Wilderness
Rabbi Melanie Aron
May 22, 2004
As a very young child I lived in New York City and my experiences of
nature were limited. What I remember most were the beautiful grounds of
the Brooklyn Botanical Gardens and the Bronx Zoo. Nature was sculpted
and manicured and most of the time you had to “keep off the grass”. When
I got a little older and lived in the Mid-West I got outside a bit more,
but still nature was pretty benign. If you went for a hike and got a
little lost, there were lots of people around and the worst the weather
might throw at you while biking was a little rain.
Then I went hiking in the Rockies and learned more about the power of
nature. Those mountains could be dangerous and you could really get
hurt. We learned to come down below the tree line before the afternoon
storms and that getting lost was not a big joke.

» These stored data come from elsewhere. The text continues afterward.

(* ===== verification/ChatLaws.v ===== *)
(** * Laws of the resident conversations

    What [ChatModel] keeps over every run: the number of resident rows is
    counted, the windows nobody holds stay within their budget, and the threads
    that want live content are those that are held or shown. *)
From S2P Require Import Prelude JsMap Json Ranking ThreadItems Readers ThreadEvents ThreadHead Delivery ThreadRows DetailCoverage.
From S2P Require Import SummaryTypes SummaryProjection SummaryView ChatRange ChatModel.
Import ChatRuns.

Local Open Scope nat_scope.

(** ** Counting rows *)

Definition counted (r : ChatRows) : Prop := residentRowCount r = countRows (rowNodes r).

(** The number reported is the number there is; none is reported before there is
    one. *)
Definition reported (r : ChatRows) : Prop :=
  reportedRowCount r = residentRowCount r \/ reportedRowCount r = (-1)%Z /\ residentRowCount r = 0%Z.

Definition residentZ (value : option ThreadDetailRow) : Z := if isResident value then 1%Z else 0%Z.

Lemma countRows_cons id value nodes : countRows ((id, value) :: nodes) = (residentZ value + countRows nodes)%Z.
Proof.
  unfold countRows. rewrite filter_cons. unfold residentZ, isResident. cbn [snd].
  destruct (decide (is_Some value)); case_bool_decide; try done; cbn [length]; lia.
Qed.

Lemma countRows_mset id value nodes :
  countRows (mset id value nodes) = (countRows nodes - residentZ (default None (mget id nodes)) + residentZ value)%Z.
Proof.
  induction nodes as [|[id' value'] nodes IH]; cbn [mset mget].
  - rewrite countRows_cons. cbn. lia.
  - destruct (decide (id' = id)) as [->|Hne].
    + rewrite !(bool_decide_true (id = id)) by done. rewrite !countRows_cons. change (default None (Some value')) with value'. lia.
    + rewrite !(bool_decide_false (id' = id)) by done. rewrite !countRows_cons, IH. lia.
Qed.

Lemma countRows_split (P : jstr -> Prop) `{!forall id, Decision (P id)} nodes :
  countRows nodes = (countRows (filter (fun e => P e.1) nodes) + countRows (filter (fun e => ~ P e.1) nodes))%Z.
Proof.
  induction nodes as [|[id value] nodes IH]; [done|]. rewrite countRows_cons, IH.
  rewrite !filter_cons. cbn [fst]. destruct (decide (P id)).
  - rewrite decide_False by tauto. rewrite countRows_cons. lia.
  - rewrite decide_True by done. rewrite countRows_cons. lia.
Qed.

Lemma counted_node id value count r :
  count = (residentRowCount r - residentZ (rowAt id r) + residentZ value)%Z ->
  counted r -> counted (withNode id value count r).
Proof. unfold counted, rowAt. cbn. intros -> ->. rewrite countRows_mset. lia. Qed.

Lemma counted_open id r : counted r -> counted (openRow id r).
Proof. apply counted_node. lia. Qed.

Lemma counted_record row r : counted r -> counted (recordChangedRow row r).
Proof. done. Qed.

Lemma counted_publish r change : counted r -> counted (publishRow r change).
Proof.
  intros Hr. destruct change as [isInsert row|key]; cbn.
  - destruct (rowAt (r_id row) r) as [previous|] eqn:E; [case_bool_decide; [done|]|]; apply counted_node; try done;
      change (rowAt (r_id row) (recordChangedRow row r)) with (rowAt (r_id row) r); rewrite E; cbn; lia.
  - destruct (rowAt key r) as [previous|] eqn:E; [|by apply counted_open]. apply counted_node; [|done].
    change (rowAt key (recordChangedRow previous r)) with (rowAt key r). rewrite E. cbn. lia.
Qed.

Lemma counted_install st row : counted st.1 -> counted (installRow st row).1.
Proof.
  destruct st as [r changed]. cbn. intros Hr. destruct (rowAt (r_id row) r) as [previous|] eqn:E.
  - case_bool_decide; [done|]. apply counted_node; [|done]. rewrite E. cbn. lia.
  - apply counted_node; [|done]. rewrite E. cbn. lia.
Qed.

Definition rowsOk (r : ChatRows) : Prop := counted r /\ reported r.

Lemma reported_now r : reported (reportResidentRowCount r).
Proof. by left. Qed.

Lemma rowsOk_report r : counted r -> rowsOk (reportResidentRowCount r).
Proof. intros H. split; [exact H|apply reported_now]. Qed.

Lemma rowsOk_publish changes r : counted r -> rowsOk (publishRows changes r).
Proof.
  intros Hr. apply rowsOk_report. revert r Hr. induction changes as [|change changes IH]; intros r Hr; [done|].
  by apply IH, counted_publish.
Qed.

Lemma rowsOk_install rows r : counted r -> rowsOk (installRows rows r).1.
Proof.
  intros Hr. unfold installRows.
  assert (H : forall st, counted st.1 -> counted (foldl installRow st rows).1).
  { clear. induction rows as [|row rows IH]; intros st Hst; [done|]. by apply IH, counted_install. }
  specialize (H (r, false) Hr). destruct (foldl installRow (r, false) rows) as [r' changed]. by apply rowsOk_report.
Qed.

Lemma rowsOk_read rowIds r : rowsOk r -> rowsOk (readRows rowIds r).1.
Proof.
  cbn. revert r. induction rowIds as [|id rowIds IH]; intros r [Hc Hr]; [done|]. apply IH.
  split; [by apply counted_open|exact Hr].
Qed.

Lemma rowsOk_prune retained r : counted r -> rowsOk (pruneRows retained r).
Proof.
  intros Hr. apply rowsOk_report. unfold counted in *. cbn. rewrite Hr.
  rewrite (countRows_split (fun id => id ∈ retained) (rowNodes r)). lia.
Qed.

Lemma rowsOk_changedIds changed r : rowsOk r -> rowsOk (withChangedIds changed r).
Proof. done. Qed.

Lemma rowsOk_evict scope c : rowsOk (ch_rows c) -> rowsOk (ch_rows (evictWindow scope c)).
Proof. apply rowsOk_changedIds. Qed.

Lemma rowsOk_evictAll (scopes : list jstr) c :
  rowsOk (ch_rows c) -> rowsOk (ch_rows (foldl (fun c scope => evictWindow scope c) c scopes)).
Proof. revert c. induction scopes as [|scope scopes IH]; intros c Hc; [done|]. by apply IH, rowsOk_evict. Qed.

Lemma rowsOk_unretained protectedScope c : rowsOk (ch_rows c) -> rowsOk (ch_rows (evictUnretainedWindows protectedScope c)).
Proof.
  intros Hc. unfold evictUnretainedWindows, pruneUnreferencedRows. apply rowsOk_prune.
  assert (H : forall (scopes : list jstr) st, rowsOk (ch_rows st.1) -> rowsOk (ch_rows (foldl (evictInactive protectedScope) st scopes).1)).
  { clear. induction scopes as [|scope scopes IH]; intros [c n] Hst; [done|]. apply IH. unfold evictInactive.
    destruct (n <=? INACTIVE_WINDOW_LIMIT); [done|]. by destruct (inactiveWindow _ _ _); [apply rowsOk_evict|]. }
  by apply H.
Qed.

Lemma rowsOk_installLoaded scope address loaded c :
  rowsOk (ch_rows c) -> rowsOk (ch_rows (installLoaded scope address loaded c)).
Proof.
  intros [Hc _]. pose proof (rowsOk_install (lw_rows loaded) (ch_rows c) Hc) as H. unfold installLoaded.
  by destruct (installRows (lw_rows loaded) (ch_rows c)).
Qed.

Our sages make a big point about the wilderness, the midbar, being the
place both of the giving of Torah and of the people’s wanderings. It
could not be coincidental that so much of what was important to the
formation of the Jewish people happened there. But concerning the
wilderness, the commentaries do not mince words: “The wilderness is
harsh, unforgiving, trackless. Food is scarce, water virtually
non-existent. It is a place of ceaseless danger.“ Yet we can’t grow up
as a people without passing through.
There is a moment in every parents’ life when we are tempted to coddle
our kids, to protect them, to spare them some challenge that might also
be dangerous, some growing experience that might also be painful,
physically or psychically. We’d rather just this once, we say to
ourselves, that they remained in the terrarium and not go outside to
experience nature unmediated by human intervention. But that’s not what
God did with the Israelites, because God recognized that pretend
challenges don’t stretch us or force us to grow in quite the same way.
Shoshi, I remember being in Israel at the Hartman Institute the summer
after the Gulf War and hearing about your arrival. Such joy and such
nachas. Now as you grow up we have to allow you to take your own
journeys, even as we want to hold on tight. But just as God provided
the Israelites with the teachings and guidance that enabled them to get
a handle on their situation and to create order in chaos, so we hope
that the support of your parents and the teachings of the Torah, will
carry you through the adventures to which you are about to embark. I am
delighted to be here as part of this special day.